(TASK MATERIAL Opens)

(** * DisplayService: a shallow embedding of src/services/DisplayService.js

    The service orchestrates four repositories (displays, views, content
    slots, content slot options) and an event emitter.  Every method is
    asynchronous: it issues repository calls one after another, awaiting
    each one, except where the source calls a method without awaiting it.

    The embedding has three layers.
    - The persisted state ([store]) and the repository operations on it.
      The repositories are not part of the service file; they are modelled
      from the specification's description of the persistence layer.
    - The service methods, written as programs ([prog]) over repository
      calls.  A program is a tree: [Call] awaits one repository call,
      [Spawn] starts a promise that is not awaited, [Throw] rejects.
    - An execution function ([exec]) that runs the awaited part of a program
      against a [world], queueing the spawned promises in [pending], and
      [settle], which later runs the queued promises.

    Every repository call is one atomic step on the persisted state.  [exec]
    follows one method call from its start to the point where its promise
    settles, and takes one schedule for the promises that the method started
    without awaiting them: such a promise issues its calls when [settle]
    runs it, after the method has settled.  In the source the first read of
    such a promise is issued when the promise is started, and its later
    calls can fall between the remaining awaited calls of the method.  These
    promises touch option maps only, so what is proved about content slots,
    views, displays and events does not depend on the schedule; what is
    proved about an option map at the point where a method settles is
    proved for this schedule.  Calls of other clients that race with the
    method at the storage layer are not part of the model. *)

From stdpp Require Import gmap strings list fin_maps.

Set Default Proof Using "Type".
Set Warnings "-clear-no-such-hyp".

(** ** Data model *)

(** Option values are opaque scalars. *)
Inductive value : Type :=
| VString (s : string)
| VNumber (z : Z)
| VBoolean (b : bool)
| VNull.

Global Instance value_eq_dec : EqDecision value.
Proof. solve_decision. Defined.

Record Display : Type := mkDisplay {
  display_id : nat;
  display_name : string;
  display_active : bool;
  display_clientId : string;
  display_description : string;
  display_location : string
}.

Global Instance Display_eq_dec : EqDecision Display.
Proof. solve_decision. Defined.

(** [view_order] is the position of the view inside its screen-type group;
    the source calls the field [order]. *)
Record View : Type := mkView {
  view_id : nat;
  view_name : string;
  view_columns : Z;
  view_rows : Z;
  view_displayId : nat;
  view_order : nat;
  view_screenType : string
}.

Global Instance View_eq_dec : EqDecision View.
Proof. solve_decision. Defined.

Record ContentSlot : Type := mkContentSlot {
  slot_id : nat;
  slot_componentType : string;
  slot_viewId : nat;
  slot_columnStart : Z;
  slot_rowStart : Z;
  slot_columnEnd : Z;
  slot_rowEnd : Z
}.

Global Instance ContentSlot_eq_dec : EqDecision ContentSlot.
Proof. solve_decision. Defined.

(** A submitted content slot, as the routing layer hands it over.
    [desc_id = None] is [contentSlot.id === undefined];
    [desc_options = None] is a missing [options] property, which the
    service replaces by the empty object ([contentSlot.options || {}]).
    An options object is its [Object.entries] list.  [desc_viewId] is any
    [viewId] property the submitted object may carry. *)
Record SlotDescriptor : Type := mkSlotDescriptor {
  desc_id : option nat;
  desc_componentType : string;
  desc_columnStart : Z;
  desc_rowStart : Z;
  desc_columnEnd : Z;
  desc_rowEnd : Z;
  desc_options : option (list (string * value));
  desc_viewId : option nat
}.

Inductive error : Type :=
| NotFound
| StorageFailure
| ListenerFailure.

Global Instance error_eq_dec : EqDecision error.
Proof. solve_decision. Defined.

Inductive event_name : Type :=
| display_created
| display_updated
| display_deleted
| views_updated.

Global Instance event_name_eq_dec : EqDecision event_name.
Proof. solve_decision. Defined.

(** What an event carries: the result of a [getDisplayById] (a record, or
    null when there is none) or the result of a repository delete. *)
Inductive payload : Type :=
| payload_display (d : option Display)
| payload_result (r : bool).

Global Instance payload_eq_dec : EqDecision payload.
Proof. solve_decision. Defined.

Definition event : Type := event_name * payload.

(** ** Persisted state *)

Record store : Type := mkStore {
  displays : gmap nat Display;
  views : gmap nat View;
  contentSlots : gmap nat ContentSlot;
  contentSlotOptions : gmap nat (gmap string value);
  nextDisplayId : nat;
  nextViewId : nat;
  nextContentSlotId : nat
}.

Definition with_displays (m : gmap nat Display) (n : nat) (s : store) : store :=
  mkStore m (views s) (contentSlots s) (contentSlotOptions s)
          n (nextViewId s) (nextContentSlotId s).

Definition with_views (m : gmap nat View) (n : nat) (s : store) : store :=
  mkStore (displays s) m (contentSlots s) (contentSlotOptions s)
          (nextDisplayId s) n (nextContentSlotId s).

Definition with_contentSlots (m : gmap nat ContentSlot) (n : nat) (s : store) : store :=
  mkStore (displays s) (views s) m (contentSlotOptions s)
          (nextDisplayId s) (nextViewId s) n.

Definition with_contentSlotOptions (m : gmap nat (gmap string value)) (s : store) : store :=
  mkStore (displays s) (views s) (contentSlots s) m
          (nextDisplayId s) (nextViewId s) (nextContentSlotId s).

(** The option map persisted for one content slot. *)
Definition optionsOf (s : store) (contentSlotId : nat) : gmap string value :=
  default ∅ (contentSlotOptions s !! contentSlotId).

(** The content slots persisted for one view. *)
Definition slotsOfView (s : store) (viewId : nat) : list ContentSlot :=
  filter (λ c, slot_viewId c = viewId) (map_to_list (contentSlots s)).*2.

(** The views of one display that share a screen type. *)
Definition viewsOfGroup (s : store) (displayId : nat) (screenType : string) : list View :=
  filter (λ v, view_displayId v = displayId ∧ view_screenType v = screenType)
         (map_to_list (views s)).*2.

(** ** Repository calls *)

Inductive call : Type :=
| displayRepository_createDisplay (name : string) (active : bool)
    (clientId description location : string)
| displayRepository_getDisplayById (displayId : nat)
| displayRepository_deleteDisplay (displayId : nat)
| displayRepository_updateDisplay (displayId : nat) (name : string) (active : bool)
    (clientId description location : string)
| viewRepository_getViewsByDisplayIdAndScreenType (displayId : nat) (screenType : string)
| viewRepository_createView (name : string) (columns rows : Z) (displayId order : nat)
    (screenType : string)
| viewRepository_getViewById (viewId : nat)
| viewRepository_updateView (viewId : nat) (name : string) (columns rows : Z)
    (displayId order : nat) (screenType : string)
| viewRepository_deleteView (viewId : nat)
| contentSlotRepository_getContentSlotsByViewId (viewId : nat)
| contentSlotRepository_getContentSlot (contentSlotId : nat)
| contentSlotRepository_createContentSlot (componentType : string) (viewId : nat)
    (columnStart rowStart columnEnd rowEnd : Z)
| contentSlotRepository_updateContentSlot (contentSlotId : nat) (componentType : string)
    (viewId : nat) (columnStart rowStart columnEnd rowEnd : Z)
| contentSlotRepository_deleteContentSlot (contentSlotId : nat)
| contentSlotOptionRepository_getOptionsForContentSlot (contentSlotId : nat)
| contentSlotOptionRepository_deleteOptionsForContentSlot (contentSlotId : nat)
| contentSlotOptionRepository_deleteOption (contentSlotId : nat) (key : string)
| contentSlotOptionRepository_updateOption (contentSlotId : nat) (key : string) (v : value)
| contentSlotOptionRepository_createOption (contentSlotId : nat) (key : string) (v : value)
| emit (name : event_name) (p : payload)
| logger_error (e : error).

Global Instance call_eq_dec : EqDecision call.
Proof. solve_decision. Defined.

(** What a call resolves to when it does not reject. *)
Definition resp (c : call) : Type :=
  match c with
  | displayRepository_createDisplay _ _ _ _ _ => nat
  | displayRepository_getDisplayById _ => option Display
  | displayRepository_deleteDisplay _ => bool
  | displayRepository_updateDisplay _ _ _ _ _ _ => option nat
  | viewRepository_getViewsByDisplayIdAndScreenType _ _ => list View
  | viewRepository_createView _ _ _ _ _ _ => nat
  | viewRepository_getViewById _ => View
  | viewRepository_updateView _ _ _ _ _ _ _ => View
  | viewRepository_deleteView _ => bool
  | contentSlotRepository_getContentSlotsByViewId _ => list ContentSlot
  | contentSlotRepository_getContentSlot _ => ContentSlot
  | contentSlotRepository_createContentSlot _ _ _ _ _ _ => ContentSlot
  | contentSlotRepository_updateContentSlot _ _ _ _ _ _ _ => option nat
  | contentSlotRepository_deleteContentSlot _ => bool
  | contentSlotOptionRepository_getOptionsForContentSlot _ => gmap string value
  | contentSlotOptionRepository_deleteOptionsForContentSlot _ => unit
  | contentSlotOptionRepository_deleteOption _ _ => unit
  | contentSlotOptionRepository_updateOption _ _ _ => unit
  | contentSlotOptionRepository_createOption _ _ _ => unit
  | emit _ _ => unit
  | logger_error _ => unit
  end.
(** Universal newlines on reading ([newline=None]): CR LF and a CR alone
    both become a line feed. *)
Fixpoint universal_newlines (s : string) : string :=
  match s with
  | EmptyString => EmptyString
  | String c s' =>
      if Ascii.eqb c CR then
        match s' with
        | String c' s'' =>
            if Ascii.eqb c' LF then String LF (universal_newlines s'')
            else String LF (universal_newlines s')
        | EmptyString => String LF EmptyString
        end
      else String c (universal_newlines s')
  end.

(** Cutting a text into lines: the text is cut after every line feed,
    every line keeps its line feed, and a last line without line feed is
    delivered as it is.  An empty text has no line. *)
Fixpoint split_lf (s : string) : list string :=
  match s with
  | EmptyString => []
  | String c s' =>
      if Ascii.eqb c LF then String c EmptyString :: split_lf s'
      else match split_lf s' with
           | [] => [String c EmptyString]
           | l :: ls => String c l :: ls
           end
  end.

(** Iterating over a text file opened with ['rt'] ([for line in infile]):
    the lines of the text after the translation of the line endings. *)
Definition iter_lines (s : string) : list string :=
  split_lf (universal_newlines s).

(** What a line handed out by the iteration looks like: it is not empty,
    it holds no carriage return, and a line feed only as its last
    character. *)
Fixpoint is_line (l : string) : bool :=
  match l with
  | EmptyString => false
  | String c EmptyString => negb (Ascii.eqb c CR)
  | String c l' => negb (Ascii.eqb c LF) && negb (Ascii.eqb c CR) && is_line l'
  end.

(** [lo <= b <= hi] on the code of a byte. *)
Definition byte_in (lo hi : nat) (b : ascii) : bool :=
  (lo <=? nat_of_ascii b)%nat && (nat_of_ascii b <=? hi)%nat.

(** A continuation byte, [0x80] to [0xBF]. *)
Definition utf8_cont (b : ascii) : bool := byte_in 128 191 b.

(** The second byte allowed after the first byte [b0] of a sequence of
    three bytes: no overlong form after [0xE0], no surrogate after [0xED]. *)
Definition utf8_second3 (b0 b1 : ascii) : bool :=
  if byte_in 224 224 b0 then byte_in 160 191 b1
  else if byte_in 237 237 b0 then byte_in 128 159 b1
  else utf8_cont b1.

(** The second byte allowed after the first byte [b0] of a sequence of
    four bytes: no overlong form after [0xF0], nothing above U+10FFFF
    after [0xF4]. *)
Definition utf8_second4 (b0 b1 : ascii) : bool :=
  if byte_in 240 240 b0 then byte_in 144 191 b1
  else if byte_in 244 244 b0 then byte_in 128 143 b1
  else utf8_cont b1.
(** * The OAuth 2.0 device-code client of msal-common

    A shallow embedding of [lib/msal-common/src/client/DeviceCodeClient.ts].
    The client fetches a device code, hands it to the caller's callback and
    then polls the token endpoint from an interval timer until the promise
    it returned is settled.

    JavaScript values are modelled as follows: a property that may be
    [undefined] is an [option]; the numbers of the flow (seconds and
    milliseconds) are integers, and arithmetic on [undefined] gives NaN,
    written [None]; a promise is [Pending], [Fulfilled] or [Rejected]; the
    interval timer, the outstanding POST requests and the logger are
    explicit state. *)

From stdpp Require Import base option list strings gmap sets.
From Stdlib Require Import ZArith Lia.

Local Open Scope Z_scope.

(** ** Collaborators outside the client *)

(** What the client takes from the rest of the library and from the host,
    none of which is defined in [DeviceCodeClient.ts]. *)
Class Library := {
  (** [TimeUtils.nowSeconds()], as a function of the wall clock in
      milliseconds *)
  nowSeconds : Z → Z;
  (** the host's [encodeURIComponent] *)
  encodeURIComponent : string → string;
  (** the scopes a [ScopeSet] is required to carry for a client id and a
      [scopesRequired] flag *)
  defaultScopes : string → bool → list string;
  (** [Constants.DEVICE_CODE_ENDPOINT_PATH] *)
  DEVICE_CODE_ENDPOINT_PATH : string
}.

(** A wall clock never runs backwards. *)
Definition ClockMonotone `{Library} : Prop :=
  ∀ a b : Z, a ≤ b → nowSeconds a ≤ nowSeconds b.

(** A thousand milliseconds later the clock reads one second more. *)
Definition ClockWholeSeconds `{Library} : Prop :=
  ∀ a k : Z, nowSeconds (a + 1000 * k) = nowSeconds a + k.

(** Modelled from the spec: [Constants.AUTHORIZATION_PENDING], the error
    code of a token response while the user has not signed in yet. *)
Definition AUTHORIZATION_PENDING : string := "authorization_pending".

(** Modelled from the spec: [GrantType.DEVICE_CODE_GRANT], the value of the
    [grant_type] parameter of a poll. *)
Definition DEVICE_CODE_GRANT : string := "device_code".

(** ** Errors and promises *)

Inductive AuthError :=
| DeviceCodeCancelledError
| DeviceCodeExpiredError
| TransportError (reason : string)
| AuthorityError (reason : string)
| CallbackError (reason : string)
| TypeError.

Inductive Promise (A : Type) :=
| Pending
| Fulfilled (value : A)
| Rejected (reason : AuthError).

Arguments Pending {A}.
Arguments Fulfilled {A} value.
Arguments Rejected {A} reason.

(** Settling a promise that is already settled does nothing. *)
Definition resolve {A} (value : A) (p : Promise A) : Promise A :=
  match p with
  | Pending => Fulfilled value
  | _ => p
  end.

Definition reject {A} (reason : AuthError) (p : Promise A) : Promise A :=
  match p with
  | Pending => Rejected reason
  | _ => p
  end.

Definition isPending {A} (p : Promise A) : bool :=
  match p with
  | Pending => true
  | _ => false
  end.

(** ** Numbers that may be NaN *)

(** [a + b] where [b] may be [undefined]. *)
Definition jsAdd (a : Z) (b : option Z) : option Z := Z.add a <$> b.

(** [a * k] where [a] may be [undefined]. *)
Definition jsMul (a : option Z) (k : Z) : option Z := (λ x, x * k) <$> a.

(** [a > b] where [b] may be NaN: every comparison with NaN is false. *)
Definition jsGt (a : Z) (b : option Z) : bool :=
  match b with
  | Some b => b <? a
  | None => false
  end.

(** A string argument that is [undefined] is converted to ["undefined"]. *)
Definition jsString (s : option string) : string := default "undefined" s.

(** ** Data model *)

Record Configuration := {
  clientId : string
}.

Record Authority := {
  canonicalAuthority : string;
  tokenEndpoint : string
}.

(** The immutable part of a [DeviceCodeRequest]. Its [cancel] flag is read
    at every tick and comes with the tick; its [deviceCodeCallback] is part
    of the [World]. *)
Record DeviceCodeRequest := {
  scopes : option (list string);
  authority : option string
}.

(** The JSON body of the device-code endpoint's reply. *)
Record ServerDeviceCodeResponse := {
  user_code : option string;
  device_code : option string;
  verification_uri : option string;
  expires_in : option Z;
  wire_interval : option Z;
  wire_message : option string
}.

Record DeviceCodeResponse := {
  userCode : option string;
  deviceCode : option string;
  verificationUri : option string;
  expiresIn : option Z;
  interval : option Z;
  message : option string
}.

(** The JSON body of the token endpoint's reply: the two error properties
    the client reads, and every other property as it came. *)
Record ServerAuthorizationTokenResponse := {
  error : option string;
  error_description : option string;
  tokenFields : list (string * string)
}.

Record NetworkResponse (T : Type) := {
  body : option T
}.

Arguments body {T} _.

(** The text [JSON.stringify] returns for a token response body, kept
    symbolic. *)
Inductive JsonText :=
| JSON_stringify (value : option ServerAuthorizationTokenResponse).

(** What the transport and the caller observe, in order. *)
Inductive Effect :=
| GetRequest (url : string)
| Callback (response : DeviceCodeResponse)
| PostRequest (endpoint : string) (requestBody : string).

Inductive LogEntry :=
| ErrorTokenRequestCancelled
| ErrorDeviceCodeExpired (deviceCodeExpirationTime : option Z)
| InfoLogged (text : option string).

(** ** Scopes and request parameters *)

Module ScopeSet.

Section defs.
Context `{Library}.

(** Modelled from the spec: the [ScopeSet] class, which is not in
    [DeviceCodeClient.ts]. Scopes have set semantics: the input scopes and
    the required default scopes are merged, and a scope that is given
    twice, or is a default already, is held once. *)
Definition create (inputScopes : list string) (appClientId : string)
  (scopesRequired : bool) : gset string :=
  list_to_set inputScopes ∪ list_to_set (defaultScopes appClientId scopesRequired).
(** * pyxis-defs: the documentation build scripts [build_json.py] and [build.py]

    A shallow embedding of the two orchestration scripts and the properties
    of their specification.  Library calls (pathlib, subprocess, json,
    datetime) are modelled by what they return to the scripts; everything the
    scripts themselves do (control flow, string surgery, the order of effects)
    is transcribed from the source. *)

From Stdlib Require Import String Ascii List ZArith Lia Bool.
From Stdlib Require Import Sorting.Sorted Sorting.Permutation.
From Stdlib Require Import Floats.SpecFloat DecimalString.
Import ListNotations.

Local Open Scope string_scope.
Local Open Scope list_scope.

(** ** Python strings

    A [str] is modelled by its UTF-8 bytes, so that comparing two strings
    byte by byte ([String.compare]) is Python's code-point order. *)
Module PyStr.

(** [s.replace(old, new)] for a one-character [old], the only form the
    scripts use. *)
Fixpoint replace (old : ascii) (new : string) (s : string) : string :=
  match s with
  | EmptyString => EmptyString
  | String c s' =>
      if Ascii.eqb c old then new ++ replace old new s'
      else String c (replace old new s')
  end.

(** [c in s] for a one-character [c]. *)
Fixpoint contains (c : ascii) (s : string) : bool :=
  match s with
  | EmptyString => false
  | String d s' => Ascii.eqb d c || contains c s'
  end.

(** [sep.join(parts)]. *)
Definition join (sep : string) (l : list string) : string := String.concat sep l.

(** White space as [str.isspace] has it.  The characters below U+0080:
    U+0009 to U+000D and U+001C to U+0020. *)
Definition is_space (c : ascii) : bool :=
  let n := nat_of_ascii c in
  ((9 <=? n) && (n <=? 13) || (28 <=? n) && (n <=? 32))%nat.

(** U+0085 and U+00A0, in their two bytes. *)
Definition is_space2 (c1 c2 : ascii) : bool :=
  let n2 := nat_of_ascii c2 in
  ((nat_of_ascii c1 =? 194) && ((n2 =? 133) || (n2 =? 160)))%nat.

(** U+1680, U+2000 to U+200A, U+2028, U+2029, U+202F, U+205F and U+3000,
    in their three bytes. *)
Definition is_space3 (c1 c2 c3 : ascii) : bool :=
  let n1 := nat_of_ascii c1 in
  let n2 := nat_of_ascii c2 in
  let n3 := nat_of_ascii c3 in
  ((n1 =? 225) && (n2 =? 154) && (n3 =? 128)
   || (n1 =? 226) && (n2 =? 128)
      && ((128 <=? n3) && (n3 <=? 138) || (n3 =? 168) || (n3 =? 169)
          || (n3 =? 175))
   || (n1 =? 226) && (n2 =? 129) && (n3 =? 159)
   || (n1 =? 227) && (n2 =? 128) && (n3 =? 128))%nat.
(** * Scroll animation library ([script.js]): a shallow embedding

    The development follows the source file top-down: first the parts of
    the JavaScript platform the script calls (strings, numbers, [Math],
    the DOM, the intersection observer, animation frames), then the
    methods of [class ScrollAnimator] under the names the source gives
    them, then the properties.

    Numbers.  A JavaScript Number is modelled by [number]: the special
    values (NaN, the two infinities, the sign of zero) and, for every other
    number, its value, a real.  The result of an operation is the double
    nearest to the exact result ([Float.round], ties to even), an infinity
    from [2 ^ 1024] on and a signed zero below the least subnormal.
    [Math.atan2] is left to the implementation by ECMAScript; the model
    takes the double nearest to the exact angle.

    Strings.  A string is its text in UTF-8, so that a character outside
    ASCII takes two to four bytes; the script cuts strings at ASCII
    characters only. *)

From Stdlib Require Import Reals Lra Lia ZArith String Ascii.
From stdpp Require Import gmap strings list sorting.

Local Open Scope string_scope.

(** ** JavaScript strings *)

Module Js.

(** [s.split(sep)] for a one-character separator: the pieces between
    the occurrences of [sep]; always at least one piece. *)
Fixpoint split (sep : ascii) (s : string) : list string :=
  match s with
  | EmptyString => [EmptyString]
  | String c rest =>
      if Ascii.eqb c sep then EmptyString :: split sep rest
      else match split sep rest with
           | piece :: pieces => String c piece :: pieces
           | [] => [String c EmptyString]
           end
  end.

(** [!s] is false exactly for a non-empty string. *)
Definition truthy (s : string) : bool :=
  match s with
  | EmptyString => false
  | String _ _ => true
  end.

(** White space and line terminators skipped by [parseFloat]: those of
    one byte (TAB, LF, VT, FF, CR, SP), of two bytes (U+00A0) and of three
    bytes (U+1680, U+2000 to U+200A, U+2028, U+2029, U+202F, U+205F,
    U+3000, U+FEFF). *)
Definition is_whitespace (c : ascii) : bool :=
  let n := nat_of_ascii c in
  ((9 <=? n) && (n <=? 13))%nat || (n =? 32)%nat.

Definition is_whitespace2 (c d : ascii) : bool :=
  ((nat_of_ascii c =? 194) && (nat_of_ascii d =? 160))%nat.

Definition is_whitespace3 (c d e : ascii) : bool :=
  let '(c, d, e) := (nat_of_ascii c, nat_of_ascii d, nat_of_ascii e) in
  ((c =? 225) && (d =? 154) && (e =? 128)
   || (c =? 226) && (d =? 128)
      && ((128 <=? e) && (e <=? 138) || (e =? 168) || (e =? 169) || (e =? 175))
   || (c =? 226) && (d =? 129) && (e =? 159)
   || (c =? 227) && (d =? 128) && (e =? 128)
   || (c =? 239) && (d =? 187) && (e =? 191))%nat.

Fixpoint skip_whitespace (s : string) : string :=
  match s with
  | String c rest =>
      if is_whitespace c then skip_whitespace rest
      else
        match rest with
        | String d rest2 =>
            if is_whitespace2 c d then skip_whitespace rest2
            else
              match rest2 with
              | String e rest3 =>
                  if is_whitespace3 c d e then skip_whitespace rest3 else s
              | EmptyString => s
              end
        | EmptyString => s
        end
  | EmptyString => s
  end.
(** ** The permissive constraint set *)

Section ExtremaFacts.
Context {A : Type} (le : relation A) `{!RelDecision le}
        `{!PreOrder le} `{!Total le}.

Lemma foldl_min_lower (xs : list A) (x : A) :
  let m := foldl (λ m y, if decide (le y m) then y else m) x xs in
  le m x ∧ ∀ y, y ∈ xs → le m y.
Proof.
  revert x. induction xs as [|z xs IH]; intros x; simpl.
  - split; [done|]. intros y Hy. by inversion Hy.
  - destruct (decide (le z x)) as [Hzx|Hzx].
    + destruct (IH z) as [H1 H2]. split; [by etrans|].
      intros y Hy. apply elem_of_cons in Hy as [->|Hy]; auto.
    + destruct (IH x) as [H1 H2]. split; [done|].
      intros y Hy. apply elem_of_cons in Hy as [->|Hy]; [|auto].
      etrans; [exact H1|]. by destruct (total le x z).
Qed.

Lemma foldl_max_upper (xs : list A) (x : A) :
  let m := foldl (λ m y, if decide (le m y) then y else m) x xs in
  le x m ∧ ∀ y, y ∈ xs → le y m.
Proof.
  revert x. induction xs as [|z xs IH]; intros x; simpl.
  - split; [done|]. intros y Hy. by inversion Hy.
  - destruct (decide (le x z)) as [Hxz|Hxz].
    + destruct (IH z) as [H1 H2]. split; [by etrans|].
      intros y Hy. apply elem_of_cons in Hy as [->|Hy]; auto.
    + destruct (IH x) as [H1 H2]. split; [done|].
      intros y Hy. apply elem_of_cons in Hy as [->|Hy]; [|auto].
      etrans; [|exact H1]. by destruct (total le x z).
Qed.

Lemma series_min_lower (l : list A) (m : A) :
  series_min le l = Some m → ∀ y, y ∈ l → le m y.
Proof.
  destruct l as [|x xs]; [done|]. simpl. intros [= <-] y Hy.
  destruct (foldl_min_lower xs x) as [H1 H2].
  apply elem_of_cons in Hy as [->|Hy]; auto.
Qed.

Lemma series_max_upper (l : list A) (m : A) :
  series_max le l = Some m → ∀ y, y ∈ l → le y m.
Proof.
  destruct l as [|x xs]; [done|]. simpl. intros [= <-] y Hy.
  destruct (foldl_max_upper xs x) as [H1 H2].
  apply elem_of_cons in Hy as [->|Hy]; auto.
Qed.
End ExtremaFacts.

(** C10.  On a frame with rows the widgets' initial state is defined -
    ['All'] in the three select boxes, the date range from the earliest to
    the latest date of the frame, the price range from its lowest to its
    highest price - and filtering with it returns the frame unchanged. *)
Theorem default_selection_identity (df : list Sale) :
  df ≠ [] →
  ∃ lo hi pmin pmax,
    min_date_of df = Some lo ∧ max_date_of df = Some hi ∧
    min_price_of df = Some pmin ∧ max_price_of df = Some pmax ∧
    default_selection df
    = Some (mkSelection "All" "All" [lo; hi] pmin pmax "All") ∧
    filter_records df (mkSelection "All" "All" [lo; hi] pmin pmax "All") = df.
Proof.
  intros Hne.
  destruct (date_bounds_of_rows df Hne) as (lo & hi & Hlo & Hhi).
  assert (∃ pmin pmax,
            min_price_of df = Some pmin ∧ max_price_of df = Some pmax)
    as (pmin & pmax & Hpmin & Hpmax).
  { destruct df as [|r df]; [done|].
    unfold min_price_of, max_price_of. simpl. eauto. }
  exists lo, hi, pmin, pmax. repeat (split; [done|]). split.
  - unfold default_selection. by rewrite Hlo, Hhi, Hpmin, Hpmax.
  - rewrite filter_records_keeps. apply filter_all.
    intros r Hr. unfold keeps. simpl.
    assert (date r ∈ date <$> df) as Hd by by apply list_elem_of_fmap_2.
    assert (price r ∈ price <$> df) as Hp by by apply list_elem_of_fmap_2.
    repeat split; try done.
    + by apply (series_min_lower date_le _ _ Hlo).
    + by apply (series_max_upper date_le _ _ Hhi).
    + by apply (series_min_lower Qcle _ _ Hpmin).
    + by apply (series_max_upper Qcle _ _ Hpmax).
Qed.

Lemma default_selection_identity_witness :
  scenario ≠ [] ∧
  ∃ lo hi pmin pmax,
    min_date_of scenario = Some lo ∧ max_date_of scenario = Some hi ∧
    min_price_of scenario = Some pmin ∧ max_price_of scenario = Some pmax ∧
    default_selection scenario
    = Some (mkSelection "All" "All" [lo; hi] pmin pmax "All") ∧
    filter_records scenario
      (mkSelection "All" "All" [lo; hi] pmin pmax "All") = scenario.
Proof.
  split; [done|]. apply default_selection_identity. done.
Defined.

(** ** The KPI bundle *)

Lemma sum_returned (df : list Sale) :
  sum_Z ((λ r, Z.b2z (returned r)) <$> df) = count_returned df.
Proof.
  unfold count_returned. induction df as [|r df IH]; [done|].
  rewrite fmap_cons, filter_cons.
  change (sum_Z (?x :: ?l)) with (x + sum_Z l)%Z. rewrite IH.
  destruct (decide (returned r = true)) as [Hr|Hr].
  - rewrite Hr. simpl length. simpl Z.b2z. lia.
  - apply not_true_is_false in Hr. rewrite Hr. simpl Z.b2z. lia.
Qed.

(** C2.  On the frame without rows [calculate_kpis] returns the bundle
    whose six entries are all 0: the guard of line 145 answers before any
    mean or rate is taken. *)
Theorem calculate_kpis_empty :
  calculate_kpis []
  = {| total_sales := 0; total_revenue := 0; avg_order_value := 0;
       return_rate := 0; avg_discount := 0; total_quantity := 0 |}.
Proof. reflexivity. Qed.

(TASK MATERIAL Closes)

> **WHAT YOU NEED TO DO**
Exactly the lines above from the one with "tokenFields : list (string * string)" to the one with "is transcribed from the source. *)", both included, are to be quoted; leave the rest out.

> **RESULT OF THE EXERCISE**
  tokenFields : list (string * string)
}.

Record NetworkResponse (T : Type) := {
  body : option T
}.

Arguments body {T} _.

(** The text [JSON.stringify] returns for a token response body, kept
    symbolic. *)
Inductive JsonText :=
| JSON_stringify (value : option ServerAuthorizationTokenResponse).

(** What the transport and the caller observe, in order. *)
Inductive Effect :=
| GetRequest (url : string)
| Callback (response : DeviceCodeResponse)
| PostRequest (endpoint : string) (requestBody : string).

Inductive LogEntry :=
| ErrorTokenRequestCancelled
| ErrorDeviceCodeExpired (deviceCodeExpirationTime : option Z)
| InfoLogged (text : option string).

(** ** Scopes and request parameters *)

Module ScopeSet.

Section defs.
Context `{Library}.

(** Modelled from the spec: the [ScopeSet] class, which is not in
    [DeviceCodeClient.ts]. Scopes have set semantics: the input scopes and
    the required default scopes are merged, and a scope that is given
    twice, or is a default already, is held once. *)
Definition create (inputScopes : list string) (appClientId : string)
  (scopesRequired : bool) : gset string :=
  list_to_set inputScopes ∪ list_to_set (defaultScopes appClientId scopesRequired).
(** * pyxis-defs: the documentation build scripts [build_json.py] and [build.py]

    A shallow embedding of the two orchestration scripts and the properties
    of their specification.  Library calls (pathlib, subprocess, json,
    datetime) are modelled by what they return to the scripts; everything the
    scripts themselves do (control flow, string surgery, the order of effects)
    is transcribed from the source. *)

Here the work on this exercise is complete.